Should I Take Their Advice? How to Identify Toxic Advice

This post was written by Rhonda Wasserman

Original content by Ashley Berges

Many of us are dealing with tumultuous relationships. Family and friends advise us to get over our emotions and move on. They are not able to comprehend why we can’t simply move on and find someone else. This is often easier said than done. Many people give advice to others that they will never take for themselves. 

Many of us get stressed out and overwhelmed when we are dealing with these feelings in our lives. On top of that other people are telling us we should have moved on, there must be something wrong with us. We begin to question if there is something wrong with us. We are already dealing with our own emotions and feelings and now we have other people telling us where we should be in our lives at this point. 

How do we begin to understand what we are dealing with and try to not take this burden upon ourselves which gets in the way of healing and moving on?

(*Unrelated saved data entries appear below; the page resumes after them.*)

Definition plan (file : list Z) (user_top : Z) : result Errno LoadPlan :=
  let? header := ok_or (get_range file 0 HEADER_SIZE) ENOEXEC in
  if negb (bool_decide (take 4 header = [127; 69; 76; 70])) || negb (bool_decide (header !! 4%nat = Some 2))
     || negb (bool_decide (header !! 5%nat = Some 1)) || negb (bool_decide (header !! 6%nat = Some 1))
  then Err ENOEXEC else
  let? kind := u16_at file 16 in
  let? machine := u16_at file 18 in
  let? version := u32_at file 20 in
  if negb (kind =? ET_EXEC) || negb (machine =? EM_X86_64) || negb (version =? 1) then Err ENOEXEC else
  let? ent := u64_at file 24 in
  let? phoff := u64_at file 32 in
  let? phentsize := u16_at file 54 in
  let? n := u16_at file 56 in
  if negb (phentsize =? PROGRAM_HEADER_SIZE) || (n =? 0) || (n >? MAX_PROGRAM_HEADERS) then Err ENOEXEC else
  let? table_end := ok_or (checked_add phoff (n * PROGRAM_HEADER_SIZE)) ENOEXEC in
  if table_end >? len file then Err ENOEXEC else
  let? '(segs, phdr) := headers_loop (Z.to_nat n) file user_top phoff 0 [] None in
  if bool_decide (segs = []) then Err ENOEXEC else
  if negb (executable segs ent) then Err ENOEXEC else
  let ph := match phdr with
            | Some a => a
            | None => match List.find (maps_headers phoff n) segs with
                      | Some s => vaddr s + (phoff - file_offset s)
                      | None => 0
                      end
            end in
  Ok (mkPlan ent ph n segs).
(* ===== verification/Inode.v ===== *)
(** * Inode: what every filesystem exposes

    [kernel/src/fs/inode.rs]: the kinds of inode, [Stat], [DirEntry], the name
    check, and the [Inode] trait as a class: its state is the filesystems'
    own, its handles stand for [Arc<dyn Inode>]. A method that changes the
    filesystem returns the new state beside its result. *)

From stdpp Require Import base list numbers.
From S2P Require Import Prelude Errno Text.
Local Open Scope Z_scope.

Definition Name : Type := list Z.

Inductive InodeKind : Type := KFile | KDirectory | KCharDevice.
#[export] Instance InodeKind_eq_dec : EqDecision InodeKind.
Proof. solve_decision. Defined.

Record Stat : Type := mkStat {
  st_ino : Z;
  st_fs_id : Z;
  st_kind : InodeKind;
  st_size : Z;
  st_nlink : Z;
}.
#[export] Instance Stat_eq_dec : EqDecision Stat.
Proof. solve_decision. Defined.

Record DirEntry : Type := mkDirEntry {
  de_name : Name;
  de_ino : Z;
  de_kind : InodeKind;
}.
#[export] Instance DirEntry_eq_dec : EqDecision DirEntry.
Proof. solve_decision. Defined.

Definition NAME_MAX : Z := 255.

Definition check_name (name : Name) : result Errno unit :=
  if bool_decide (name = []) || bool_decide (SLASH ∈ name) then Err ENOENT
  else if len name >? NAME_MAX then Err ENAMETOOLONG
  else if bool_decide (name = [DOT]) || bool_decide (name = [DOT; DOT]) then Err EINVAL
  else Ok ().

Definition valid_name (name : Name) : Prop := good_component name /\ len name <= NAME_MAX.

(** A name that can be created is one path component. *)
Lemma check_name_Ok name : check_name name = Ok () <-> valid_name name.
Proof.
  unfold check_name, valid_name, good_component. split.
  - case_if; [done|]. case_if; [done|]. case_if; [done|]. intros _. done.
  - intros [(H1 & H2 & H3 & H4) H5]. rewrite !bool_decide_false by done. cbn [orb].
    destruct (Z.gtb_spec (len name) NAME_MAX); [lia|done].
Qed.

(** The trait. [W] is the state of the filesystems and [I] a handle. *)
Class Inodes (W I : Type) : Type := {
  i_stat : W -> I -> Stat;
  i_kind : W -> I -> InodeKind;
  i_read_at : W -> I -> Z -> Z -> result Errno (list Z) * W;
  i_write_at : W -> I -> Z -> list Z -> result Errno Z * W;
  i_truncate : W -> I -> Z -> result Errno unit * W;
  i_lookup : W -> I -> Name -> result Errno I;
  i_create : W -> I -> Name -> InodeKind -> result Errno I * W;
  i_unlink : W -> I -> Name -> result Errno unit * W;
  i_rmdir : W -> I -> Name -> result Errno unit * W;
  i_rename : W -> I -> Name -> I -> Name -> result Errno unit * W;
  i_entries : W -> I -> result Errno (list DirEntry);
  i_seekable : W -> I -> bool;
  i_open : W -> I -> Z -> result Errno (option I) * W;
  (** An open file's [Arc]: taken when the file is opened, dropped with it. *)
  i_hold : W -> I -> W;
  i_release : W -> I -> W;
}.
(* ===== verification/Ramfs.v ===== *)
(** * Ramfs: the in-memory filesystem

    [kernel/src/fs/ramfs.rs]. The inodes are nodes of one store, found by
    their number; an [Arc] to one is its number, so a file's data is shared by
    its directory entry and its open files. A node is dropped, and a file's
    bytes are given back, when no entry and no open file ([held]) refers to it
    any more: the source's [Drop]. [try_reserve] is the kernel heap, which may
    refuse a file's growth. A directory's [BTreeMap] is a finite map, listed
    in the order of its keys. The locks only order concurrent operations;
    every operation here is one critical section. *)

From stdpp Require Import base list gmap numbers sorting.
From S2P Require Import Prelude Errno Text Inode.
Local Open Scope Z_scope.

Module Ramfs.
Definition DEFAULT_LIMIT : Z := Z.shiftl 64 20.
Definition root_limit (usable : Z) : Z := Z.max (usable / 2) DEFAULT_LIMIT.

Record RamDir : Type := mkDir {
  parent : option Z;
  entries : gmap Name Z;
  dead : bool;
}.
Inductive Node : Type :=
| File (data : list Z)
| Dir (dir : RamDir).

Record Ramfs : Type := mkRamfs {
  fs_id : Z;
  next_ino : Z;
  used : Z;
  limit : Z;
  root : Z;
  nodes : gmap Z Node;
  held : list Z;
}.

Definition set_nodes (st : Ramfs) (m : gmap Z Node) : Ramfs :=
  mkRamfs (fs_id st) (next_ino st) (used st) (limit st) (root st) m (held st).
Definition set_used (st : Ramfs) (u : Z) : Ramfs :=
  mkRamfs (fs_id st) (next_ino st) u (limit st) (root st) (nodes st) (held st).
Definition set_held (st : Ramfs) (h : list Z) : Ramfs :=
  mkRamfs (fs_id st) (next_ino st) (used st) (limit st) (root st) (nodes st) h.
Definition set_node (st : Ramfs) (ino : Z) (n : Node) : Ramfs := set_nodes st (<[ino := n]> (nodes st)).

(** The directory behind a handle: [downcast_ref::<RamDir>]. *)
Definition dir_at (st : Ramfs) (ino : Z) : option RamDir :=
  match nodes st !! ino with Some (Dir d) => Some d | _ => None end.

(** ** Shared *)

Definition allocate_ino (st : Ramfs) : Z * Ramfs :=
  (next_ino st, mkRamfs (fs_id st) (next_ino st + 1) (used st) (limit st) (root st) (nodes st) (held st)).

Definition reserve (st : Ramfs) (bytes : Z) : result Errno Ramfs :=
  match checked_add (used st) bytes with
  | Some total => if total <=? limit st then Ok (set_used st total) else Err ENOSPC
  | None => Err ENOSPC
  end.
Definition release (st : Ramfs) (bytes : Z) : Ramfs := set_used st (used st - bytes).

Definition with_limit (fs_id limit : Z) : Ramfs :=
  mkRamfs fs_id 2 0 limit 1 {[ 1 := Dir (mkDir None ∅ false) ]} [].

(** ** References *)

Definition mentions (ino : Z) (n : Node) : bool :=
  match n with
  | Dir d => existsb (fun e => snd e =? ino) (map_to_list (entries d))
  | File _ => false
  end.
Definition referenced (st : Ramfs) (ino : Z) : bool :=
  (ino =? root st) || bool_decide (ino ∈ held st) || existsb (fun p => mentions ino (snd p)) (map_to_list (nodes st)).

(** [Drop for RamFile], when the last reference has gone; a directory is empty
    by then. *)
Definition drop_ref (st : Ramfs) (ino : Z) : Ramfs :=
  if referenced st ino then st
  else
    match nodes st !! ino with
    | Some (File data) => release (set_nodes st (delete ino (nodes st))) (len data)
    | _ => set_nodes st (delete ino (nodes st))
    end.

(** An open file takes and drops a reference. *)
Definition hold (st : Ramfs) (ino : Z) : Ramfs := set_held st (ino :: held st).
Fixpoint remove_one (ino : Z) (l : list Z) : list Z :=
  match l with [] => [] | i :: l => if i =? ino then l else i :: remove_one ino l end.
Definition unhold (st : Ramfs) (ino : Z) : Ramfs := drop_ref (set_held st (remove_one ino (held st))) ino.

(** ** RamFile *)

Section File.
Variable try_reserve : Z -> bool.

(** Zero-extend or truncate. *)
Definition resized (data : list Z) (n : Z) : list Z :=
  take (Z.to_nat n) data ++ replicate (Z.to_nat n - length data) 0.

Definition resize (st : Ramfs) (ino : Z) (data : list Z) (new_length : Z) : result Errno unit * Ramfs :=
  let old_length := len data in
  if new_length >? old_length then
    let grow := new_length - old_length in
    match reserve st grow with
    | Err e => (Err e, st)
    | Ok st' =>
        if negb (try_reserve grow) then (Err ENOSPC, release st' grow)
        else (Ok (), set_node st' ino (File (resized data new_length)))
    end
  else (Ok (), release (set_node st ino (File (resized data new_length))) (old_length - new_length)).

Definition read_at (st : Ramfs) (ino offset count : Z) : result Errno (list Z) :=
  match nodes st !! ino with
  | Some (File data) =>
      if offset >=? len data then Ok []
      else Ok (take (Z.to_nat (Z.min count (len data - offset))) (drop (Z.to_nat offset) data))
  | _ => Err EISDIR
  end.

(** Overwrite [data] from [start] on, inside its length. *)
Definition overwrite (data : list Z) (start : Z) (buf : list Z) : list Z :=
  take (Z.to_nat start) data ++ buf ++ drop (Z.to_nat start + length buf) data.

Definition write_at (st : Ramfs) (ino offset : Z) (buf : list Z) : result Errno Z * Ramfs :=
  match nodes st !! ino with
  | Some (File data) =>
      match checked_add offset (len buf) with
      | None => (Err EINVAL, st)
      | Some fin =>
          let '(r, st) := if fin >? len data then resize st ino data fin else (Ok (), st) in
          match r with
          | Err e => (Err e, st)
          | Ok _ =>
              let data := match nodes st !! ino with Some (File data) => data | _ => data end in
              (Ok (len buf), set_node st ino (File (overwrite data offset buf)))
          end
      end
  | _ => (Err EISDIR, st)
  end.

Definition truncate (st : Ramfs) (ino size : Z) : result Errno unit * Ramfs :=
  match nodes st !! ino with
  | Some (File data) => resize st ino data size
  | _ => (Err EINVAL, st)
  end.
End File.

(** ** RamDir *)

Definition kind (st : Ramfs) (ino : Z) : InodeKind :=
  match nodes st !! ino with Some (Dir _) => KDirectory | _ => KFile end.

Definition stat (st : Ramfs) (ino : Z) : Stat :=
  match nodes st !! ino with
  | Some (Dir d) =>
      let subdirectories :=
        length (filter (fun e => kind st (snd e) = KDirectory) (map_to_list (entries d))) in
      mkStat ino (fs_id st) KDirectory 0 (2 + Z.of_nat subdirectories)
  | Some (File data) => mkStat ino (fs_id st) KFile (len data) 1
  | None => mkStat ino (fs_id st) KFile 0 1
  end.

(** [is_within]: walk up the parents; [None] is out of fuel. *)
Fixpoint is_within (fuel : nat) (st : Ramfs) (current : option Z) (ancestor : Z) : option bool :=
  match current with
  | None => Some false
  | Some ino =>
      match fuel with
      | O => None
      | S fuel =>
          if ino =? ancestor then Some true
          else
            match dir_at st ino with
            | Some d => is_within fuel st (parent d) ancestor
            | None => Some false
            end
      end
  end.
(** A walk passes a directory once at most. *)
Definition walk_fuel (st : Ramfs) : nat := S (size (nodes st)).

Definition lookup (st : Ramfs) (ino : Z) (name : Name) : result Errno Z :=
  match dir_at st ino with
  | Some d => ok_or (entries d !! name) ENOENT
  | None => Err ENOTDIR
  end.

Definition with_entries (d : RamDir) (m : gmap Name Z) : RamDir := mkDir (parent d) m (dead d).
Definition set_entries (st : Ramfs) (ino : Z) (m : gmap Name Z) : Ramfs :=
  match dir_at st ino with Some d => set_node st ino (Dir (with_entries d m)) | None => st end.

Definition create (st : Ramfs) (ino : Z) (name : Name) (kind : InodeKind) : result Errno Z * Ramfs :=
  match dir_at st ino with
  | None => (Err ENOTDIR, st)
  | Some d =>
      match check_name name with
      | Err e => (Err e, st)
      | Ok _ =>
          if dead d then (Err ENOENT, st)
          else if bool_decide (is_Some (entries d !! name)) then (Err EEXIST, st)
          else
            match kind with
            | KCharDevice => (Err EINVAL, st)
            | _ =>
                let '(child, st) := allocate_ino st in
                let n := match kind with KDirectory => Dir (mkDir (Some ino) ∅ false) | _ => File [] end in
                (Ok child, set_entries (set_node st child n) ino (<[name := child]> (entries d)))
            end
      end
  end.

Definition unlink (st : Ramfs) (ino : Z) (name : Name) : result Errno unit * Ramfs :=
  match dir_at st ino with
  | None => (Err ENOTDIR, st)
  | Some d =>
      match entries d !! name with
      | None => (Err ENOENT, st)
      | Some entry =>
          if bool_decide (kind st entry = KDirectory) then (Err EISDIR, st)
          else (Ok (), drop_ref (set_entries st ino (delete name (entries d))) entry)
      end
  end.

(** [dead.store(true)]. *)
Definition bury (st : Ramfs) (ino : Z) : Ramfs :=
  match dir_at st ino with Some d => set_node st ino (Dir (mkDir (parent d) (entries d) true)) | None => st end.

Definition rmdir (st : Ramfs) (ino : Z) (name : Name) : result Errno unit * Ramfs :=
  match dir_at st ino with
  | None => (Err ENOTDIR, st)
  | Some d =>
      match entries d !! name with
      | None => (Err ENOENT, st)
      | Some entry =>
          match dir_at st entry with
          | None => (Err ENOTDIR, st)
          | Some directory =>
              if bool_decide (entries directory <> ∅) then (Err ENOTEMPTY, st)
              else (Ok (), drop_ref (set_entries (bury st entry) ino (delete name (entries d))) entry)
          end
      end
  end.

(** The check of the entry that a rename replaces; a replaced directory is
    marked dead. *)
Definition replace (st : Ramfs) (self source existing : Z) : result Errno Ramfs :=
  match kind st source, kind st existing with
  | KDirectory, KDirectory =>
      match dir_at st existing with
      | Some existing_dir =>
          if existing =? self then Err ENOTEMPTY
          else if bool_decide (entries existing_dir <> ∅) then Err ENOTEMPTY
          else Ok (bury st existing)
      | None => Ok st
      end
  | KDirectory, _ => Err ENOTDIR
  | _, KDirectory => Err EISDIR
  | _, _ => Ok st
  end.

Definition set_parent (st : Ramfs) (ino target : Z) : Ramfs :=
  match dir_at st ino with Some d => set_node st ino (Dir (mkDir (Some target) (entries d) (dead d))) | None => st end.

Definition get_entry (st : Ramfs) (ino : Z) (name : Name) : option Z :=
  dir_at st ino ≫= fun d => entries d !! name.
Definition insert_entry (st : Ramfs) (ino : Z) (name : Name) (child : Z) : Ramfs :=
  match dir_at st ino with Some d => set_entries st ino (<[name := child]> (entries d)) | None => st end.
Definition remove_entry (st : Ramfs) (ino : Z) (name : Name) : Ramfs :=
  match dir_at st ino with Some d => set_entries st ino (delete name (entries d)) | None => st end.

(** Both directories of one filesystem. [None]: the walk up ran out of fuel. *)
Definition rename (st : Ramfs) (self : Z) (old : Name) (target_dir : Z) (new : Name)
  : option (result Errno unit * Ramfs) :=
  match dir_at st self with
  | None => Some (Err ENOTDIR, st)
  | Some _ =>
  match check_name new with
  | Err e => Some (Err e, st)
  | Ok _ =>
  match dir_at st target_dir with
  | None => Some (Err EXDEV, st)
  | Some target =>
  if (target_dir =? self) && bool_decide (old = new)
  then Some (result_map (fun _ => ()) (lookup st self old), st)
  else if dead target then Some (Err ENOENT, st)
  else
  match lookup st self old with
  | Err e => Some (Err e, st)
  | Ok source =>
  match (match dir_at st source with
         | Some _ => is_within (walk_fuel st) st (Some target_dir) source
         | None => Some false
         end) with
  | None => None
  | Some true => Some (Err EINVAL, st)
  | Some false =>
  match (match get_entry st target_dir new with
         | Some existing => replace st self source existing
         | None => Ok st
         end) with
  | Err e => Some (Err e, st)
  | Ok st' =>
      let replaced := get_entry st' target_dir new in
      let st' := insert_entry st' target_dir new source in
      let st' := match replaced with Some existing => drop_ref st' existing | None => st' end in
      let st' := remove_entry st' self old in
      let st' := match dir_at st' source with Some _ => set_parent st' source target_dir | None => st' end in
      Some (Ok (), st')
  end end end end end end.

(** Lexicographic order on names. *)
Fixpoint name_leb (a b : Name) : bool :=
  match a, b with
  | [], _ => true
  | _ :: _, [] => false
  | x :: a, y :: b => (x <? y) || (x =? y) && name_leb a b
  end.
Definition entry_le (e f : Name * Z) : Prop := name_leb (fst e) (fst f) = true.
#[export] Instance entry_le_dec e f : Decision (entry_le e f).
Proof. unfold entry_le. apply _. Defined.

Definition list_entries (st : Ramfs) (ino : Z) : result Errno (list DirEntry) :=
  match dir_at st ino with
  | Some d =>
      Ok ((fun e => let s := stat st (snd e) in mkDirEntry (fst e) (st_ino s) (st_kind s))
          <$> merge_sort entry_le (map_to_list (entries d)))
  | None => Err ENOTDIR
  end.
End Ramfs.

Often when someone tells us to get over a relationship and that it should not be upsetting us so much, we begin to internalize it. We wonder if there is something wrong with us. 

First, many people give advice that they would never take themselves. It is easy to give advice. It is easy to tell someone what to do when you have never had to go through it. When someone has gone through a tumultuous relationship or long marriage where things did not end well, this is overwhelming. We must process what is going on and walk through the feelings and emotions. We must see how we feel, take our time, and live our lives. We must begin to find our true selves through understanding our identity as separate from the other person. This can be a very challenging thing to experience. 

However, this is a journey. It is a very powerful journey to take but it takes time, effort, motivation, and dedication. The last thing we want is someone in our camp telling us that we have something wrong with us. 

Think about this, if you have been married to someone for a long time, isn’t it normal to think about them? Isn’t it normal to still have feelings for them? If you are a healthy individual you are going to have feelings for someone especially if you were married for over ten years. You are going to think about them, feel for them, and care about them. You can’t just cut off care and your feelings that easily. If you were able to do this, most likely you are not a very healthy individual. 

If you are still having feelings for your ex-spouse, you need to realize that it is not abnormal. We can love them at their core but be upset with them. An abnormal response would be to cut all ties with them, not having any emotion, move on, walk away, and jump into another relationship. A lot of people will probably tell you to just get back in there and get into another relationship. It is good to put yourself out there but we need time to process the relationship, how we feel about being left, and the missing of the other person in our day-to-day lives. 

Another interesting aspect is that many of us are going through life changes, for example, a divorce. The person who was always with us is no longer there. There could have been children involved in the situation. It’s possible that those kids aren’t talking to us as often as they used did. This is another loss in our lives. 

When we analyze this, we see that our entire life to some degree has changed. We must understand who we are and create a road map for who we are. We need to understand our values, what we stand for, and what we believe in. We may have changed this over time because we wanted to get along and not rock the boat in the relationship. Most likely have accepted whatever they did because we wanted them around. 

The last thing we need is someone telling us to move on with our lives. There are time constraints, we do not want to be thinking about this person constantly years and years after the relationship. Emotions wane and we do begin to see the actions of the person and start putting ourselves first. We need to look at our values and what is important to us. In the process of going through this, we need to give ourselves grace. 

When you hear this type of advice from someone close to you it is okay to listen to the advice, don’t get angry about it. Let them know you appreciate the advice and that you are working on yourself. Let them know that you are aware that there is nothing wrong with you and that you can have feelings. 

Another thing to consider is where the advice is coming from. People that are close to us have a stake in our lives. What happens to us directly relates to them. Working with a coach or therapist will give you someone to talk to who will be objective. They can give you the right advice because it does not impact them. Remember when the advice comes from a family member it impacts them. It also causes judgment. We begin to think that maybe they are correct, and what is wrong with us? We internalize what they say and start looking for what is wrong with us. 

There is no need to get into an argument with the person giving the advice. We should see what their life looks like. We are not judging, but looking at where their life is and what they have been dealing with. Perhaps things they are not self-aware of and some of the shortcomings and problems they have that they are not aware of.  They may have never experienced the situation we are going through. If that is the case, how can they give any advice? 

Ultimately there is nothing wrong with us. We need to take the time and work through the things that we need to understand. We will then be able to find a more solid identity for ourselves. We can appreciate the unsolicited advice, but at the same time do not take it to heart.